Abstract:
The authors report the whole genome analysis of 99 Kinh people extracted from 1,000 Genome Project data. They classified variants into two sets: variants that were uniquely present in Kinh genomes (KHVonly -1,895,398 variants) and variants that were present in more than 90% of Kinh samples (KHV90 -1,556,750 variants), in which 99% were SNP - Single Nucleotide Polymorphism. Both of the variants sets shared a similar pattern in the distribution of variants across chromosomes with chromosome 2 carrying highest number of variants (KHVonly: 161,224; KHV90: 132,508). The distribution of variants in a chromosome was not even, presented by the wide range of density values 0-70,000 SNP/1 Mb with the trend of focusing on both ends of chromosomes (autosomal chromosomes) or focusing in the center (sex chromosomes).
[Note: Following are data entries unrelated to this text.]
Lemma client_steps db db' :
  f64_text_exact → table_wf t → client_wf t db → rtc (client_step t) db db' →
  client_wf t db' ∧ advances t db db'.
Proof.
  intros Hfloat Ht Hwf Hsteps. induction Hsteps as [db|db db1 db2 Hstep Hsteps IH].
  - split; [done|reflexivity].
  - destruct (client_step_step _ _ Hfloat Ht Hwf Hstep) as [Hwf1 Hadv].
    destruct (IH Hwf1) as [Hwf2 Hadv2]. split; [done|by transitivity db1].
Qed.

Lemma bind_device_wf device db :
  bind_device device empty_db = (Ok tt, db) → client_wf t db.
Proof.
  unfold bind_device. rewrite st_check_ok, transactional_ok, validate_identifier_ok.
  intros [Hid [= <-]]. split; [|done]. eexists. split; [done|]. split; [done|].
  split; [simpl; unfold i64_max; lia|]. split; [done|]. split; intros; by simplify_map_eq.
Qed.
End every_step.
(* ===== verification/ClientReplication.v ===== *)
(** * Replication of the edge client (src/client.rs)

    Theorems on deltas, acknowledgements, responses and scopes. *)
From S2P Require Import Prelude RustStd Error Schema SchemaFacts Crdt Lww Payload Replica Membership.
From S2P Require Import State Feed Sqlite Client ClientFacts ClientInv ClientLocal ClientAck.
From S2P Require Import ClientDelta ClientScopes ClientOps Merge Demo ClientDemo ClientTheorems.

Section theorems.
Context `{!StrDebug, !SqlText_externals}.
Variable t : TableDef.

(** ** The client is a last-writer-wins replica *)
Lemma apply_remote_absorbs p db db' :
  f64_text_exact → payload_typed p → apply_remote t p db = (Ok tt, db') →
  absorbs (client_cells t db) (payload_writes p) (client_cells t db').
Proof.
  intros Hfloat Htyped. unfold apply_remote. rewrite transactional_ok.
  intros (st & db1 & [_ _ _ _ Happ _ _ ->])%(apply_remote_run t Hfloat); [|done].
  assert (client_cells t (end_apply t (N.max (Z.to_N (cs_lamport st)) (max_observed_clock p) + 1) p db1)
    = client_cells t db1) as -> by by apply client_cells_ext.
  change (client_cells t db) with (client_cells t (begin_apply db)). apply (ap_cells _ _ _ _ Happ).
Qed.

#[export] Program Instance Client_replica (Hfloat : f64_text_exact)
  : LwwReplica ClientDb SyncPayload := {|
  replica_cells := client_cells t;
  delivery_writes := payload_writes;
  delivers db p db' := payload_typed p ∧ apply_remote t p db = (Ok tt, db');
|}.
Next Obligation. intros Hfloat db p db' [Htyped Hm]. by apply apply_remote_absorbs. Qed.

Lemma st_for_deliveries (Hfloat : f64_text_exact) ps db db' :
  (∀ p, p ∈ ps → payload_typed p) → st_for (apply_remote t) ps db = (Ok tt, db') →
  @deliveries _ _ (Client_replica Hfloat) db ps db'.
Proof.
  revert db; induction ps as [|p ps IH]; intros db Htyped; cbn [st_for].
  - intros [= <-]. constructor.
  - intros ([] & db1 & Hp & Hps)%st_bind_ok. eapply deliveries_cons.
    + split; [|exact Hp]. apply Htyped. by left.
    + apply IH; [|done]. intros q Hq. apply Htyped. by right.
Qed.

(** C32: Two copies of a client database that applied the same set of
    responses, in any order and with any repetitions, hold the same cells;
    and on a well-formed database the application table shows the cells: the
    value of a column that is not a real is the one of its log cell. *)
Theorem client_converges db ps1 ps2 db1 db2 :
  f64_text_exact → (∀ p, p ∈ ps1 ↔ p ∈ ps2) → (∀ p, p ∈ ps1 → payload_typed p) →
  st_for (apply_remote t) ps1 db = (Ok tt, db1) →
  st_for (apply_remote t) ps2 db = (Ok tt, db2) →
  client_cells t db1 ≡ client_cells t db2 ∧
  (client_wf t db1 → ∀ k c ty, client_cells t db1 !! k = Some c →
    column_type t k.2 = Some ty → is_real ty = false →
    ∃ row sv, app_rows db1 !! k.1 = Some row ∧ row !! k.2 = Some sv ∧
      decode_sqlite_value t k.2 (sql_to_text sv) = Ok (value c)).
Proof.
  intros Hfloat Hset Htyped H1 H2. split.
  - apply (st_for_deliveries Hfloat) in H1; [|done].
    apply (st_for_deliveries Hfloat) in H2; [|by intros p Hp; apply Htyped, Hset].
    exact (deliveries_converge db ps1 ps2 db1 db2 Hset H1 H2).
  - intros Hwf k c ty. by apply cell_materialized.
Qed.

(** ** The delta *)
Lemma changes_rows db st :
  length (changes (delta_payload t db st)) =
  size (list_to_set ((λ w : cell_write, w.1.1) <$> dirty_writes t db) : gset string).
Proof.
  rewrite <-(length_fmap todo_id). simpl. rewrite row_changes_ids.
  rewrite <-(size_list_to_set (C:=gset string)) by apply NoDup_bt_keys.
  f_equal. apply set_eq. intros r. rewrite !elem_of_list_to_set, elem_of_bt_keys, group_rows_dom.
  rewrite list_elem_of_fmap. split.
  - intros (name & v & Hin). by exists ((r, name), v).
  - intros ([[r' name] v] & -> & Hin). by exists name, v.
Qed.

(** C34: The local delta is exactly the dirty cells of the log, stamped with
    the device and its clock, with the cursor it stored, in a payload the
    server's request validation accepts; reading it changes nothing. On a
    well-formed database it fails only when the dirty cells exceed the size
    of one payload, and then no delta can be built at all. *)
Theorem local_delta_spec db st :
  client_wf t db → client_state db = Some st → cs_device_id st ≠ SERVER_DEVICE_ID →
  let rows := size (list_to_set ((λ w : cell_write, w.1.1) <$> dirty_writes t db) : gset string) in
  let fits := (N.of_nat rows ≤ MAX_PAYLOAD_ROWS)%N ∧
              (N.of_nat (length (dirty_writes t db)) ≤ MAX_PAYLOAD_CELLS)%N in
  match local_delta t db with
  | (Ok p, db') =>
    db' = db ∧ fits ∧ validate_client_request p (cs_device_id st) t = Ok tt ∧
    (∀ k c, (k, c) ∈ payload_writes p ↔
      ∃ cell, crdt_rows db !! k = Some cell ∧ cr_dirty cell = true ∧ decode_cell t k.2 cell = Ok c) ∧
    source_device_id p = cs_device_id st ∧ source_lamport p = Z.to_N (cs_lamport st) ∧
    cursor p = cu_cursor (read_cursor t db)
  | (Err _, db') => db' = db ∧ ¬ fits
  end.
Proof.
  intros Hwf Hst Hserver rows fits.
  pose proof (delta_valid t db st Hwf Hst Hserver) as Hvalid. rewrite changes_rows in Hvalid.
  pose proof (get_local_delta_run t db st) as Hrun.
  unfold local_delta, transactional, st_bind, st_get, st_lift.
  destruct (get_local_delta t db) as [p|e] eqn:Hm.
  - destruct (proj1 (Hrun p Hst) eq_refl) as (_ & _ & -> & Hreq).
    split; [done|]. split; [by apply Hvalid|]. split; [by apply validate_client_request_ok|].
    split; [|done]. intros k c. rewrite delta_writes. apply elem_of_dirty_writes.
  - split; [done|]. intros Hfits%Hvalid.
    assert (Err e = Ok (delta_payload t db st)) as [=].
    apply Hrun; [done|]. split; [by apply wf_decodable|]. split; [|done].
    pose proof (cw_state _ _ Hwf) as (st' & Hst' & _ & Hclock & _).
    rewrite Hst in Hst'. injection Hst' as <-. lia.
Qed.

(** ** Completing a sync *)
Lemma after_ack_dirty l db k cell :
  crdt_rows db !! k = Some cell → cr_dirty cell = true → sent_version l k cell = false →
  crdt_rows (after_ack t l db) !! k = Some cell.
Proof.
  intros Hk Hd Hs. unfold after_ack. apply evict_cells_lookup. simpl.
  rewrite acked_rows_lookup, Hk. simpl. rewrite Hs. split; [done|]. intros [_ Hev].
  unfold evictable in Hev. apply andb_true_iff in Hev as [_ [_ Hnd%negb_true_iff]%andb_true_iff].
  assert (row_is_dirty k.1 (set_crdt_rows (acked_rows l (crdt_rows db)) db) = true) as Hdirty;
    [|congruence].
  apply row_is_dirty_true. exists k.2, cell. destruct k as [id name]. simpl.
  rewrite acked_rows_lookup, Hk. simpl. by rewrite Hs.
Qed.
Lemma after_ack_dirty_inv l db k cell :
  crdt_rows (after_ack t l db) !! k = Some cell → cr_dirty cell = true →
  crdt_rows db !! k = Some cell ∧ sent_version l k cell = false.
Proof.
  unfold after_ack. intros [Hk _]%evict_cells_lookup Hd. simpl in Hk.
  rewrite acked_rows_lookup in Hk. destruct (crdt_rows db !! k) as [cell0|]; [|done].
  simpl in Hk. injection Hk as Hk. destruct (sent_version l k cell0) eqn:Hs; subst; done.
Qed.
Lemma client_cells_evict done db k c :
  client_cells t (evict_rows t done db) !! k = Some c → client_cells t db !! k = Some c.
Proof.
  rewrite !client_cells_lookup. intros (cell & [Hk _]%evict_cells_lookup & Hdec). eauto.
Qed.

(** C20: Completing a sync loses no local write. A dirty cell stays as it is
    unless its very version was sent and not rejected, or the response
    carries a newer version of it; and every cell still dirty afterwards is
    one of these: a concurrent write, or a rejected one. *)
Theorem complete_sync_keeps_writes sent response db db' :
  f64_text_exact → payload_typed response → client_wf t db →
  complete_sync t sent response db = (Ok tt, db') →
  let acked := unrejected response (payload_writes sent) in
  (∀ k cell, crdt_rows db !! k = Some cell → cr_dirty cell = true →
    crdt_rows db' !! k = Some cell ∨ sent_version acked k cell = true ∨
    ∃ c c0, (k, c) ∈ payload_writes response ∧ client_cells t db !! k = Some c0 ∧
      version_lt (metadata c0) (metadata c)) ∧
  (∀ k cell, crdt_rows db' !! k = Some cell → cr_dirty cell = true →
    crdt_rows db !! k = Some cell ∧ sent_version acked k cell = false).
Proof.
  intros Hfloat Htyped Hwf Hsync acked. unfold complete_sync in Hsync.
  rewrite transactional_ok in Hsync. apply st_bind_ok in Hsync as ([] & db1 & Hack & Happ).
  pose proof (cw_state _ _ Hwf) as (st & Hst & Hflag & _).
  destruct (proj1 (acknowledge_response_run t _ _ _ _ st Hst Hflag) Hack) as (_ & _ & ->).
  destruct (apply_remote_run t Hfloat _ _ _ Htyped Happ) as (st1 & db2 & Hrun).
  assert (∀ k, crdt_rows db' !! k = crdt_rows db2 !! k) as Hend
    by by rewrite (ar_end _ _ _ _ _ _ Hrun).
  pose proof (ar_rows _ _ _ _ _ _ Hrun) as Hap. split.
  - intros k cell Hk Hd. destruct (sent_version acked k cell) eqn:Hs; [by right; left|].
    pose proof (after_ack_dirty _ _ _ _ Hk Hd Hs) as Hk1.
    destruct (ap_rows _ _ _ _ Hap k) as [Heq|(c & cell' & Hin & _ & _ & _ & Hlt)].
    { left. by rewrite Hend, Heq. }
    destruct (cw_state _ _ Hwf) as (st' & _ & _ & _ & _ & Htables).
    destruct (tb_cells _ _ _ _ Htables _ _ Hk) as ((c0 & Hdec & _) & _).
    right; right. exists c, c0. split; [done|].
    split; [apply client_cells_lookup; eauto|]. apply Hlt.
    change (client_cells t (begin_apply (after_ack t acked db)))
      with (client_cells t (after_ack t acked db)).
    apply client_cells_lookup. eauto.
  - intros k cell Hk Hd. rewrite Hend in Hk.
    destruct (ap_rows _ _ _ _ Hap k) as [Heq|(c & cell' & _ & Hk' & Hclean & _)].
    + rewrite Heq in Hk. by apply after_ack_dirty_inv.
    + rewrite Hk' in Hk. injection Hk as <-. congruence.
Qed.
(** ** Scopes *)
Lemma cleanup_frame db db' :
  flag_down db → cleanup_pending_evictions t db = (Ok tt, db') →
  scope_members db' = scope_members db ∧ scope_state db' = scope_state db ∧
  client_state db' = client_state db ∧
  (∀ k cell, crdt_rows db' !! k = Some cell → crdt_rows db !! k = Some cell).
Proof.
  intros Hflag. rewrite cleanup_exact by done. intros [= <-]. do 3 (split; [done|]).
  by intros k cell [? _]%evict_cells_lookup.
Qed.

(** A row marked for eviction that is in no scope and has nothing to send is
    gone after the pass. *)
Lemma cleanup_gone db db' id :
  flag_down db → cleanup_pending_evictions t db = (Ok tt, db') →
  id ∈ table_rows t (scope_evictions db) →
  (∀ scope, (scope, crdt_table t, id) ∉ scope_members db') →
  (∀ name cell, crdt_rows db' !! (id, name) = Some cell → cr_dirty cell = false) →
  app_rows db' !! id = None ∧ ∀ name, crdt_rows db' !! (id, name) = None.
Proof.
  intros Hflag. rewrite cleanup_exact by done. intros [= <-] Hpend Hmem Hclean.
  assert (evictable t db id = true) as Hev.
  { unfold evictable. rewrite bool_decide_true by done. rewrite bool_decide_true.
    2:{ intros [scope Hin]%elem_of_table_rows. by apply (Hmem scope). }
    destruct (row_is_dirty id db) eqn:Hd; [|done]. exfalso.
    apply row_is_dirty_true in Hd as (name & cell & Hcell & Hd).
    assert (crdt_rows (evict_rows t (pending_evictions t db) db) !! (id, name) = Some cell) as Hc.
    { apply evict_cells_lookup. split; [done|]. simpl. intros [_ Hev].
      unfold evictable in Hev. apply andb_true_iff in Hev as [_ [_ Hnd%negb_true_iff]%andb_true_iff].
      assert (row_is_dirty id db = true) by (apply row_is_dirty_true; eauto). congruence. }
    rewrite (Hclean _ _ Hc) in Hd. done. }
  assert (id ∈ pending_evictions t db) as Hin by by apply elem_of_sorted_rows.
  split.
  - destruct (app_rows (evict_rows _ _ _) !! id) eqn:Hrow; [|done].
    apply evict_app_lookup in Hrow as [_ Hno]. tauto.
  - intros name. destruct (crdt_rows (evict_rows _ _ _) !! (id, name)) eqn:Hrow; [|done].
    apply evict_cells_lookup in Hrow as [_ Hno]. simpl in Hno. tauto.
Qed.

(** A row the pass removes was in no scope and had nothing to send. *)
Lemma cleanup_lost db db' id :
  flag_down db → cleanup_pending_evictions t db = (Ok tt, db') →
  is_Some (app_rows db !! id) → app_rows db' !! id = None →
  (∀ scope, (scope, crdt_table t, id) ∉ scope_members db) ∧ row_is_dirty id db = false.
Proof.
  intros Hflag. rewrite cleanup_exact by done. intros [= <-] [row Hrow] Hnone.
  destruct (evictable t db id) eqn:Hev.
  - unfold evictable in Hev.
    apply andb_true_iff in Hev as [_ [Hmem%bool_decide_eq_true Hd%negb_true_iff]%andb_true_iff].
    split; [|done]. intros scope Hin. apply Hmem, elem_of_table_rows. by exists scope.
  - exfalso. assert (app_rows (evict_rows t (pending_evictions t db) db) !! id = Some row) as Hr;
      [|congruence]. apply evict_app_lookup. split; [done|]. intros [_ ?]. congruence.
Qed.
Funtional region analysis predicted that gene functions located in the exon regions were affected more by variants in KHVonly (157,311 functions) than by variants in KHV90 (66,123 functions). The authors found that no pathogenic SNP related to 27 genetic diseases, due to the criteria of chosing individuals with heathy appearance for sequencing of 1,000 genomes project. All the results of this study were uploaded to the web browser developed by the research group at the address “https://vsnp.ibt.ac.vn”. The results are the foundation for detailed characterization of whole genome of Kinh people, providing an informative and valuable resource for upcoming researches on genetic variations, identification, and genetic diseases of Vietnamese population.
Keywords:
bioinformatics, forensics, genetic diseases, Kinh people genome, Next Generation Sequencing (NGS), 1,000 genome project.